I found a similar discussion at WoodWeb (although they are talking about Water-based over Oil-based).

So applying a thin coat of shellac with a brush should not lift the stain? Should I cut the shellac with anything?

Thanks
Brian


----------



## davidpettinger (Aug 21, 2009)

You should use what is called a spit coat of shellac, 1/2lb cut. This will seal every thing and allow a great finish coat with no lifting.


----------



## rickf16 (Aug 5, 2008)

Agree with Scott. Had the same problem on my entertainment center. Put the poly on after staining and the stain kinda "smeared" with the poly. Sealed it with shellac and no problemlo!


----------



## wisno (Feb 26, 2010)

Yes it is
It a normal situation when you brush your coat.
I don't think the varnish will help.
As long as you brush the coat, the coat will resolves the stain and pull out the stain little bit.
The only way prevent it is, to spray your clear coat either it poly or varnish 
Spray gun application in the furniture finishing

Wisno


----------



## Gofor (Jan 12, 2008)

I haven't had that problem, but I usually wipe off all excess stain before it dries. With oak, I sometimes have to wipe it a couple times as it seeps out of the large pores.

However, IIRC, Zinsser's Bulls-Eye Seal Coat is premixed 1/2lb cut dewaxed shellac. The cans should have the mfgr date on them, so don't buy any pre-mix that is over 6 months old.

Go


----------



## Tim29 (Oct 10, 2009)

I have had that same problem. What I have done in the past (after a little bit of crying) is to spray my first coat of poly after staining. brush on my second coat, sand very lightly with at the roughest 180 grit sandpaper or sponge, then brush on 1 or 2 more coats sanding in between coats. for a final buffing I sometimes get the cheap brown paper towels like out of a gas station and rub the final dryed finish with these. it comes out very nice. hope this helps


----------



## brianl (Dec 18, 2009)

Thanks for all the feedback guys!

I went out and purchased Zinsser's Clear Shellac and some Denatured alcohol solvent. I read that Zinsser's is a 2lb cut, so I used the chart at shallac.net to get an idea of what a 1/2lb cut is.

I sanded everything back down to bare wood (ultra smooth - 220 grit), restained (wiping away the excess), let dry for 12 hours then I lightly brushed on the shellac solution with a foam brush and let dry. I let it wait 12 hours and then I proceeded to start applying polyurethane - which is in process now. It isn't as smooth as I wanted, but I am guessing that will come with layers of polyurethane (using 0000 steel wool inbetween layers). The wood was like glass before the shellac.
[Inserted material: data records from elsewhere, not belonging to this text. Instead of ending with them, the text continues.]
Definition ratings_time_sql (db : DB) : Result (list YearRow) :=
  let dated :=
    flat_map (fun r =>
                match r_rated_at r with
                | Some t => [(ts_year t, r)]
                | None => []
                end) (ratings db) in
  let groups := group_by Z.eqb fst dated in
  let rows :=
    map (fun g =>
           mkYearRow (fst g) (count (snd g))
             (round_avg (map (fun row => r_rating (snd row)) (snd g))))
        groups in
  OK (order_by (fun a b => yr_year a <=? yr_year b) rows).

(** A row of [genre_ratings_sql]. *)
Record GenreRatingRow : Type := mkGenreRatingRow {
  grr_genre_name : string;
  grr_avg_rating : option Q;
  grr_rating_count : Z
}.

Definition genre_ratings_sql (db : DB) : Result (list GenreRatingRow) :=
  let joined :=
    inner_join (fun row r => mg_movie_id (snd row) =? r_movie_id r)
      (genres_with_movies db) (ratings db) in
  let groups :=
    group_by genre_key_eqb (fun row => genre_key (fst (fst row))) joined in
  let rows :=
    map (fun g =>
           mkGenreRatingRow (snd (fst g))
             (round_avg (map (fun row => r_rating (snd row)) (snd g)))
             (count (map (fun row => r_rating_id (snd row)) (snd g))))
        groups in
  OK (order_by (fun a b => opt_Q_geb (grr_avg_rating a) (grr_avg_rating b))
        rows).

(** [(year / 10) * 10] on integers: the division truncates. *)
Definition decade_of (year : Z) : Z := Z.quot year 10 * 10.

Definition decade_sql (db : DB) : Result (list (Z * Z)) :=
  let years := non_null (map m_year (movies db)) in
  let groups := group_by Z.eqb decade_of years in
  let rows := map (fun g => (fst g, count (snd g))) groups in
  OK (order_by (fun a b => fst a <=? fst b) rows).

(** [f"{n}"] on an integer. *)
Definition str_Z (n : Z) : string := NilZero.string_of_int (Z.to_int n).

Definition get_analytics_data : DB -> Result Analytics * DB :=
  let analytics : Analytics := [] in
  fun db =>
  with_db_connection (
    result <- execute_select top_movies_sql ;;
    top <- lift (mapM (fun row =>
                   rbind (py_float (tr_avg_rating row)) (fun a =>
                     OK (mkTopMovie (tr_title row) (tr_year row) a
                           (tr_rating_count row)))) result) ;;
    let analytics := dict_set "top_movies" (TopMovies top) analytics in
    result <- execute_select genre_dist_sql ;;
    let analytics :=
      dict_set "genre_distribution"
        (GenreDistribution
           (map (fun row => mkGenreCount (gc_genre row) (gc_count row)) result))
        analytics in
    result <- execute_select ratings_time_sql ;;
    by_year <- lift (mapM (fun row =>
                   rbind (py_float (yr_avg_rating row)) (fun a =>
                     OK (mkYearStat (yr_year row) (yr_rating_count row) a)))
                 result) ;;
    let analytics := dict_set "ratings_by_year" (RatingsByYear by_year) analytics in
    result <- execute_select genre_ratings_sql ;;
    by_genre <- lift (mapM (fun row =>
                   rbind (py_float (grr_avg_rating row)) (fun a =>
                     OK (mkGenreRating (grr_genre_name row) a
                           (grr_rating_count row)))) result) ;;
    let analytics :=
      dict_set "avg_rating_by_genre" (AvgRatingByGenre by_genre) analytics in
    result <- execute_select decade_sql ;;
    let analytics :=
      dict_set "movies_by_decade"
        (MoviesByDecade
           (map (fun row => mkDecadeCount (str_Z (fst row) ++ "s")%string
                              (snd row)) result))
        analytics in
    ret analytics) db.

(* ================================================================== *)
(** * Configuration ([app/utils/database.py]) *)
(* ================================================================== *)

(** [os.environ] *)
Definition Environ := list (string * string).

(** [os.environ.get(k, default)] *)
Definition environ_get (env : Environ) (k default : string) : string :=
  coalesce (dict_get k env) default.

Definition PROJECT_ID (env : Environ) : string := environ_get env "PROJECT_ID" "".
Definition DB_USER (env : Environ) : string := environ_get env "DB_USER" "".

(** [all(required)] *)
Definition is_configured (env : Environ) : bool :=
  let required := [PROJECT_ID env; DB_USER env] in
  forallb truthy_string required.

(* ================================================================== *)
(** * The pages: which data-access functions a run of a page calls *)
(* ================================================================== *)

Inductive Call : Type :=
| call_test_connection
| call_get_stats
| call_get_genres
| call_browse_movies (genre_id year_min year_max : option Z)
                     (rating_min : option Q) (lim off : Z)
| call_search_movies_semantic (query : string) (lim : Z)
| call_search_movies_keyword (query : string) (lim : Z)
| call_get_movie_details (movie_id : Z)
| call_add_rating (user_id movie_id : Z) (rating : Q)
| call_get_analytics_data.

(** What a run of a page did: the calls in order, and the database after. *)
Definition Run : Type := list Call * DB.

Definition result_of {A} (r : Result A) : option A :=
  match r with OK a => Some a | Raise _ => None end.

Section Pages.
Variable embedding : string -> string -> Vector.
Variable cosine_distance : Vector -> Vector -> Number.
Variable env : Environ.

(** [Home.py]: the sidebar offers the connection test only when
    configured; the statistics block is a bare [try]. *)
Definition page_home (test_clicked : bool) (db : DB) : Run :=
  let sidebar :=
    if is_configured env
    then if test_clicked then [call_test_connection] else []
    else [] in
  let '(_, db) := get_stats db in
  (sidebar ++ [call_get_stats], db).

(** The search box logic shared by the Discover and Search pages. *)
Definition search_query_of (stored : option string) (query : string)
           (search_clicked : bool) (last_query : string) : option string :=
  if truthy_opt truthy_string stored then stored
  else if truthy_string query
          && (search_clicked || negb (String.eqb query last_query))
       then Some query
       else None.

(** [pages/1_Discover.py] *)
Definition page_discover (example_search : option string) (query : string)
           (search_clicked : bool) (last_query : string) (db : DB) : Run :=
  let search_query :=
    search_query_of example_search query search_clicked last_query in
  if truthy_opt truthy_string search_query then
    if negb (is_configured env) then ([], db)
    else
      let q := coalesce search_query ""%string in
      let '(_, db) :=
        search_movies_semantic embedding cosine_distance q 12 db in
      ([call_search_movies_semantic q 12], db)
  else ([], db).

(** [pages/3_Search.py] *)
Definition page_search (quick_search : option string) (query : string)
           (search_clicked : bool) (last_query : string) (db : DB) : Run :=
  let search_query :=
    search_query_of quick_search query search_clicked last_query in
  if truthy_opt truthy_string search_query then
    if negb (is_configured env) then ([], db)
    else
      let q := coalesce search_query ""%string in
      let '(_, db) := search_movies_keyword q 20 db in
      ([call_search_movies_keyword q 20], db)
  else ([], db).

(** [pages/2_Browse.py]: the sidebar loads the genres before the
    configuration is looked at; a click on "Clear Filters" ends the run
    there ([st.rerun()]), before the movies are asked for. *)
Definition genre_options (gs : list Genre) : list (string * option Z) :=
  fold_left (fun d g => dict_set (g_genre_name g) (Some (g_genre_id g)) d)
            gs [("All Genres"%string, None)].

Definition page_browse (clear_filters_clicked : bool)
           (selected_genre_name : string) (year_range : Z * Z)
           (rating_slider : Q) (results_per_page page : Z) (db : DB) : Run :=
  let '(r, db) := get_genres db in
  let selected_genre_id :=
    match result_of r with
    | Some gs => coalesce (dict_get selected_genre_name (genre_options gs)) None
    | None => None
    end in
  let '(year_min, year_max) := year_range in
  let rating_min :=
    if Qeq_bool rating_slider 0 then None else Some rating_slider in
  if clear_filters_clicked then ([call_get_genres], db)
  else if negb (is_configured env) then ([call_get_genres], db)
  else
    let off := page * results_per_page in
    let '(_, db) :=
      browse_movies selected_genre_id (Some year_min) (Some year_max)
        rating_min results_per_page off db in
    ([call_get_genres;
      call_browse_movies selected_genre_id (Some year_min) (Some year_max)
        rating_min results_per_page off], db).

(** [pages/4_Analytics.py] *)
Definition page_analytics (db : DB) : Run :=
  if negb (is_configured env) then ([], db)
  else
    let '(_, db) := get_analytics_data db in
    ([call_get_analytics_data], db).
Thanks again for all your help guys.
Brian


----------



## BillWhite (Jul 23, 2007)

First:
Ya gotta use SEAL COAT DEWAXED shellac.as a sealer.
Second:
Why are you determined to use poly? Are you thinning the poly?
Bill


----------



## hObOmOnk (Feb 6, 2007)

Zinsser also sells shellac in a spray can.
It's good when you don't want to touch your stained wood.


----------